Kayıtsız bağlanma tarzına sahip yetişkinlerin ise kendilik algıları olumludur fakat başka insanlara karşı olumsuz algıları vardır. Bağlantı içerisinde berbat durumlar yaşama ihtimallerine karşı kendilerini korumak için yakın ilgilerden kaçmaktadırlar. Kendi ayakları üzerinde ve bağımsız bir çizgiden ilerleyerek kendileriyle ilgili olumlu algılarını devam ettirirler (Çalışır, 2009).
5. Alakada Bağlanmaya Farklı Bir Bakış
Gelişimsel devirler açısından incelendiğinde çocukluk devrinde ebeveynlere, ergenlikte akranlara ve arkadaşlara, yetişkinlikte ise partnerlere karşı geliştirilen bağlanma baskın gelmektedir (Morsünbül ve Çok, 2013).

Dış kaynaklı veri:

(* ===== verification/Delivery.v ===== *)
(** Delivery: what the client delivers, against what the poll loop sends to the
    dispatcher.  In the whole system ([System]) a message that arrives outside
    degraded mode for a partition that is not paused is sent, in order; so the
    offsets below a committed one were processed, whatever is delivered in
    increasing order and not revoked.  A revocation in the middle of a [Poll]
    breaks this, and a shutdown that interrupts the last attempt of a batch
    makes "processed" into "given up": a run shows each. *)
From stdpp Require Import sorting.
From S2P Require Import Prelude Types OffsetCoordinator Dispatcher Retry Worker Machine Ownership Interleaving System.
From S2P Require PollLoop KafkaAdapter Linking.

(** * What flows through the poll goroutine

    For one partition [p]: the offsets delivered by the client and not yet
    sent to the dispatcher. *)
Section Flow.
Variable p : Z.
Local Abbreviation P := (prog Linking.linked Linking.state).
Local Abbreviation loop_prog := (prog PollLoop.iface PollLoop.PollLoop).
Local Abbreviation adapter_prog := (prog KafkaAdapter.lib KafkaAdapter.Adapter).

Definition offsets (msgs : list Message) : list Z := Offset <$> PollLoop.of_partition p msgs.

Definition handed {X} (e : Linking.linked X) : list Z :=
  match e with
  | Linking.ToDispatcher (PollLoop.DSend q msgs) => if q =? p then Offset <$> msgs else []
  | _ => []
  end.

Definition fetched_event (ev : option KafkaAdapter.kEvent) : list Z :=
  match ev with
  | Some (KafkaAdapter.EvMessage km) =>
      let tp := KafkaAdapter.kmTopicPartition km in
      if KafkaAdapter.kPartition tp =? p then [KafkaAdapter.kOffset tp] else []
  | _ => []
  end.

Definition delivered {X} (e : Linking.linked X) (a : X) : list Z :=
  match e in Linking.linked Y return Y -> list Z with
  | Linking.ToClient e =>
      match e in KafkaAdapter.lib Y return Y -> list Z with
      | KafkaAdapter.LPoll _ => fun a => fetched_event a.2
      | _ => fun _ => []
      end
  | Linking.ToDispatcher _ => fun _ => []
  end a.

(** The loop takes what arrives for [p]: it is not degraded and [p] is not
    paused. *)
Definition open_for (s : PollLoop.PollLoop) : bool :=
  negb (Degraded.IsDegraded (PollLoop.degraded s)) && negb (bool_decide (p ∈ PollLoop.pausedPartitions s)).
Definition attended {X} (s : PollLoop.PollLoop) (e : Linking.linked X) (a : X) : bool :=
  match delivered e a with [] => true | _ => open_for s end.

(** From [s], with [pend] delivered and not sent: [c] sends what is pending in
    order, if all that arrives is attended, and ends with [Q]. *)
Fixpoint flows {A} (Q : A -> Linking.state -> list Z -> Prop) (c : P A)
    (s : Linking.state) (pend : list Z) : Prop :=
  match c with
  | Ret a => Q a s pend
  | Throw _ => True
  | Act f k => match f s with
               | Returned x s' => flows Q (k x) s' pend
               | Panicked _ _ => True
               end
  | Ask e k => exists rest, pend = handed e ++ rest /\
      forall a, attended s.1 e a = true -> flows Q (k a) s (rest ++ delivered e a)
  end.

Lemma flows_mono {A} (Q Q' : A -> Linking.state -> list Z -> Prop) (c : P A) s pend :
  (forall a s' pend', Q a s' pend' -> Q' a s' pend') -> flows Q c s pend -> flows Q' c s pend.
Proof.
  intros HQ. revert s pend. induction c as [a|q|X f k IH|X e k IH]; intros s pend; simpl; auto.
  - destruct (f s); auto.
  - intros (rest & -> & Hk). exists rest. split; [done|]. auto.
Qed.

Lemma flows_bind {A B} (Q : B -> Linking.state -> list Z -> Prop) (c : P A) (f : A -> P B) s pend :
  flows (fun a s' pend' => flows Q (f a) s' pend') c s pend -> flows Q (bind c f) s pend.
Proof.
  revert s pend. induction c as [a|q|X g k IH|X e k IH]; intros s pend; simpl; auto.
  - destruct (g s); auto.
  - intros (rest & -> & Hk). exists rest. split; [done|]. auto.
Qed.

Lemma flows_seq {A B} (R : A -> Linking.state -> list Z -> Prop) (Q : B -> Linking.state -> list Z -> Prop)
    (c : P A) (f : A -> P B) s pend :
  flows R c s pend -> (forall a s' pend', R a s' pend' -> flows Q (f a) s' pend') ->
  flows Q (bind c f) s pend.
Proof. intros Hc Hf. apply flows_bind. by eapply flows_mono. Qed.

(** A question that neither delivers nor sends. *)
Definition idle_question {X} (e : Linking.linked X) : Prop :=
  handed e = [] /\ forall a, delivered e a = [].

Lemma flows_idle {X A} (Q : A -> Linking.state -> list Z -> Prop) (e : Linking.linked X) (k : X -> P A) s pend :
  idle_question e -> (forall a, flows Q (k a) s pend) -> flows Q (Ask e k) s pend.
Proof.
  intros [Hh Hd] Hk. exists pend. rewrite Hh. split; [done|]. intros a _. by rewrite Hd, app_nil_r.
Qed.

(** ** Through the interpreters *)

Section Interp.
Context {E : Type -> Type} {T : Type}.
Variable get : Linking.state -> T.
Variable put : T -> Linking.state -> Linking.state.
Variable q : forall X, E X -> P (option X).

Lemma flows_interp_bind {A B} (Q : option B -> Linking.state -> list Z -> Prop) (c : prog E T A)
    (f : A -> prog E T B) s pend :
  flows (fun o s' pend' => match o with
                           | Some a => flows Q (Linking.interp get put q (f a)) s' pend'
                           | None => Q None s' pend'
                           end) (Linking.interp get put q c) s pend ->
  flows Q (Linking.interp get put q (bind c f)) s pend.
Proof.
  revert s pend. induction c as [a|r|X g k IH|X e k IH]; intros s pend; simpl; auto.
  - destruct (Linking.on_part get put g s); auto.
  - intros Hk. apply flows_bind.
    assert (Hg : forall c', flows (fun o s' pend' => match o with
                           | Some a => flows Q (Linking.interp get put q (f a)) s' pend'
                           | None => Q None s' pend'
                           end) (bind c' (fun ox => match ox with
                             | Some x => Linking.interp get put q (k x) | None => Ret None end)) s pend ->
      flows (fun ox s' pend' => flows Q (match ox with
        | Some x => Linking.interp get put q (bind (k x) f) | None => Ret None end) s' pend') c' s pend).
    { clear Hk. intros c'. revert s pend.
      induction c' as [[x|]|r|Y g k' IH'|Y e' k' IH']; intros s pend; simpl; auto.
      - destruct (g s); auto.
      - intros (rest & -> & Hk). exists rest. split; [done|]. auto. }
    by apply Hg.
Qed.

Lemma flows_interp_seq {A B} (R : A -> Linking.state -> list Z -> Prop)
    (Q : option B -> Linking.state -> list Z -> Prop) (c : prog E T A) (f : A -> prog E T B) s pend :
  flows (fun o s' pend' => match o with Some a => R a s' pend' | None => Q None s' pend' end)
    (Linking.interp get put q c) s pend ->
  (forall a s' pend', R a s' pend' -> flows Q (Linking.interp get put q (f a)) s' pend') ->
  flows Q (Linking.interp get put q (bind c f)) s pend.
Proof.
  intros Hc Hf. apply flows_interp_bind. eapply flows_mono; [|exact Hc]. intros [a|] s' pend'; [apply Hf|done].
Qed.
End Interp.

(** ** Programs that neither deliver nor send *)

Fixpoint never_polls {A} (c : adapter_prog A) : Prop :=
  match c with
  | Ret _ | Throw _ => True
  | Act f k => forall x, never_polls (k x)
  | Ask e k => match e with KafkaAdapter.LPoll _ => False | _ => True end /\ forall a, never_polls (k a)
  end.

Lemma never_polls_bind {A B} (c : adapter_prog A) (f : A -> adapter_prog B) :
  never_polls c -> (forall a, never_polls (f a)) -> never_polls (bind c f).
Proof.
  intros Hc Hf. induction c as [a|q|X g k IH|X e k IH]; simpl in *; auto.
  destruct Hc as [He Hk]. split; auto.
Qed.

(** An adapter's method without callbacks leaves the loop alone. *)
Lemma flows_adapter {A} (Q : option A -> Linking.state -> list Z -> Prop) (c : adapter_prog A) s pend :
  never_polls c -> (forall o s', s'.1 = s.1 -> Q o s' pend) ->
  flows Q (Linking.in_adapter Linking.no_callback c) s pend.
Proof.
  revert s. unfold Linking.in_adapter. induction c as [a|q|X f k IH|X e k IH]; intros s Hc HQ; simpl in *.
  - by apply HQ.
  - done.
  - unfold Linking.on_part. destruct (f (Linking.get_adapter s)); [|done]. by apply IH.
  - destruct Hc as [He Hk].
    destruct e; try done; try (by apply HQ); apply flows_idle; try done; intros a; by apply IH.
Qed.

(** The loop's state changes by [R]. *)
Fixpoint sends_nothing {A} (R : PollLoop.PollLoop -> PollLoop.PollLoop -> Prop) (c : loop_prog A) : Prop :=
  match c with
  | Ret _ | Throw _ => True
  | Act f k => (forall s, match f s with Returned _ s' => R s s' | Panicked _ _ => True end) /\
      forall x, sends_nothing R (k x)
  | Ask e k => match e with PollLoop.KPoll _ | PollLoop.DSend _ _ => False | _ => True end /\
      forall a, sends_nothing R (k a)
  end.

Lemma sends_nothing_bind {A B} R (c : loop_prog A) (f : A -> loop_prog B) :
  sends_nothing R c -> (forall a, sends_nothing R (f a)) -> sends_nothing R (bind c f).
Proof.
  intros Hc Hf. induction c as [a|q|X g k IH|X e k IH]; simpl in *; auto;
    destruct Hc as [He Hk]; split; auto.
Qed.

Lemma never_polls_topic q : never_polls (KafkaAdapter.topicForPartition q).
Proof. split; [done|]. intros [tps|e]; simpl; [|done].
  by destruct (List.find (KafkaAdapter.serves q) tps); simpl. Qed.

Lemma never_polls_resolve l : never_polls (KafkaAdapter.resolve_all l).
Proof.
  induction l as [|[q off] l IH]; [done|]. apply never_polls_bind; [apply never_polls_topic|].
  intros t. by apply never_polls_bind.
Qed.

Lemma never_polls_resolving {X A} l (e : list KafkaAdapter.kTopicPartition -> KafkaAdapter.lib X)
    (f : X -> A) :
  (forall tps, match e tps with KafkaAdapter.LPoll _ => False | _ => True end) ->
  never_polls (let* tps := KafkaAdapter.resolve_all l in let* err := ask (e tps) in Ret (f err)).
Proof. intros He. apply never_polls_bind; [apply never_polls_resolve|]. intros tps. split; [apply He|done]. Qed.

Lemma flows_sends_nothing {A} (R : PollLoop.PollLoop -> PollLoop.PollLoop -> Prop)
    (Q : option A -> Linking.state -> list Z -> Prop) on_callback fuel (c : loop_prog A) s pend :
  PreOrder R -> sends_nothing R c -> (forall o s', R s.1 s'.1 -> Q o s' pend) ->
  flows Q (Linking.interp Linking.get_loop Linking.put_loop (Linking.loop_question on_callback fuel) c) s pend.
Proof.
  intros HR. revert s. induction c as [a|q|X f k IH|X e k IH]; intros s Hc HQ; simpl in *.
  - apply HQ. reflexivity.
  - done.
  - destruct Hc as [Hf Hk]. specialize (Hf s.1). unfold Linking.on_part, Linking.get_loop.
    destruct (f s.1) as [x s1|]; [|done]. apply IH; [done|]. intros o s' Hs. apply HQ. by transitivity s1.
  - destruct Hc as [He Hk].
    assert (Hd : forall Y (e' : PollLoop.iface Y) (k' : Y -> loop_prog A),
      match e' with PollLoop.DSend _ _ => False | _ => True end ->
      (forall a, flows Q (Linking.interp Linking.get_loop Linking.put_loop
        (Linking.loop_question on_callback fuel) (k' a)) s pend) ->
      flows Q (let* ox := let* x := ask (Linking.ToDispatcher e') in Ret (Some x) in
        match ox with Some x => Linking.interp Linking.get_loop Linking.put_loop
          (Linking.loop_question on_callback fuel) (k' x) | None => Ret None end) s pend).
    { intros Y e' k' He' Hk'. apply flows_idle; [|done]. split; [by destruct e'|done]. }
    assert (Hr : forall (a : X) s', s'.1 = s.1 -> flows Q (Linking.interp Linking.get_loop Linking.put_loop
        (Linking.loop_question on_callback fuel) (k a)) s' pend).
    { intros a s' E. apply IH; [apply Hk|]. rewrite E. exact HQ. }
    destruct e; try done; try (apply Hd; [done|]; intros a; by apply Hr);
      apply flows_bind, flows_adapter;
      try (intros [a|] s' E; [by apply Hr|]; apply HQ; by rewrite E);
      try (split; [done|]; done).
    + split; [done|]. intros [order Ho]. simpl proj1_sig. by apply never_polls_resolving.
    + by apply never_polls_resolving.
    + by apply never_polls_resolving.
    + split; [done|]. by intros [|].
Qed.

(** ** Polling *)

(** What a rebalance callback may do to the loop's state. *)
Definition narrows (s s' : PollLoop.PollLoop) : Prop :=
  PollLoop.degraded s' = PollLoop.degraded s /\
  PollLoop.pausedPartitions s' ⊆ PollLoop.pausedPartitions s.

#[local] Instance narrows_preorder : PreOrder narrows.
Proof. split; [by intros s|]. intros s1 s2 s3 [H1 H2] [H3 H4]. split; [congruence|set_solver]. Qed.

Lemma narrows_open s s' : narrows s s' -> open_for s = true -> open_for s' = true.
Proof.
  intros [Hd Hp] [Hg Hn]%andb_prop. unfold open_for. rewrite Hd, Hg. simpl in *.
  rewrite negb_true_iff, bool_decide_eq_false in *. set_solver.
Qed.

Yetişkinlikte partnerlere karşı geliştirilen bağlanma tarzlarının münasebetlerin boyutunu nasıl etkilediğine dair bir diğer çalışma, çiftlerle çalışan ve çift terapisinde psikobiyolojik yaklaşımı geliştiren Stan Tatkin tarafından yapılmıştır. Tatkin (2011), romantik münasebetlerde partnerlerin
erken periyot yaşantılarının, bağlanma tarzlarının, şahsî nörolojik sistemlerinin, his regülasyonu sağlama hünerlerinin bir bütün olarak ilgilerini etkilediğini söz etmiştir.
Stan Tatkin (2011) bağlanma tarzlarını çapa, ada ve dalga tabirlerini kullanarak ele almıştır. İnançlı bağlanma tarzına sahip bireyleri ‘Çapa’, kaçıngan bağlanma tarzına sahip bireyleri ‘Ada’ ve telaşlı bağlanma tarzına sahip bireyleri ‘Dalga’ tabirleriyle ifade etmiştir.
Çapalar başkalarıyla alaka kurmaya hazır, hayatın getirdiklerine rahatlıkla ahenk sağlayabilen, kendisine ve bağlantısına inanç duyan şahıslardır. Karar ve sorumluluk alma marifetleri gelişmiştir. Kendilerine ve bağlarına hürmet duyarlar, destekleyicidirler.
Adalar olumlu benlik algıları gelişmiş şahıslardır. Bağlantı içerisinde kendi alanlarında daha memnun ve yaratıcı olup, yakın irtibatı gereksiz bulurlar. İşlerini kendileri halletmekte, kendi kendilerine yeten beşerler olduklarını düşünmektedirler. İkili bağlantılarda partnerlerinin daima beklenti içinde olduğunu düşünüp tedirginlik yaşamaktadırlar.
Dalgalar ise cömert bireylerdir. Oburlarının memnunluğunu kendi mutluluklarından önde fiyat, başkalarıyla birlikteyken en keyifli anlarını yaşarlar. Bu sebeple romantik münasebetlerde partnerlerinin bencil olduğunu düşünme eğilimleri vardır.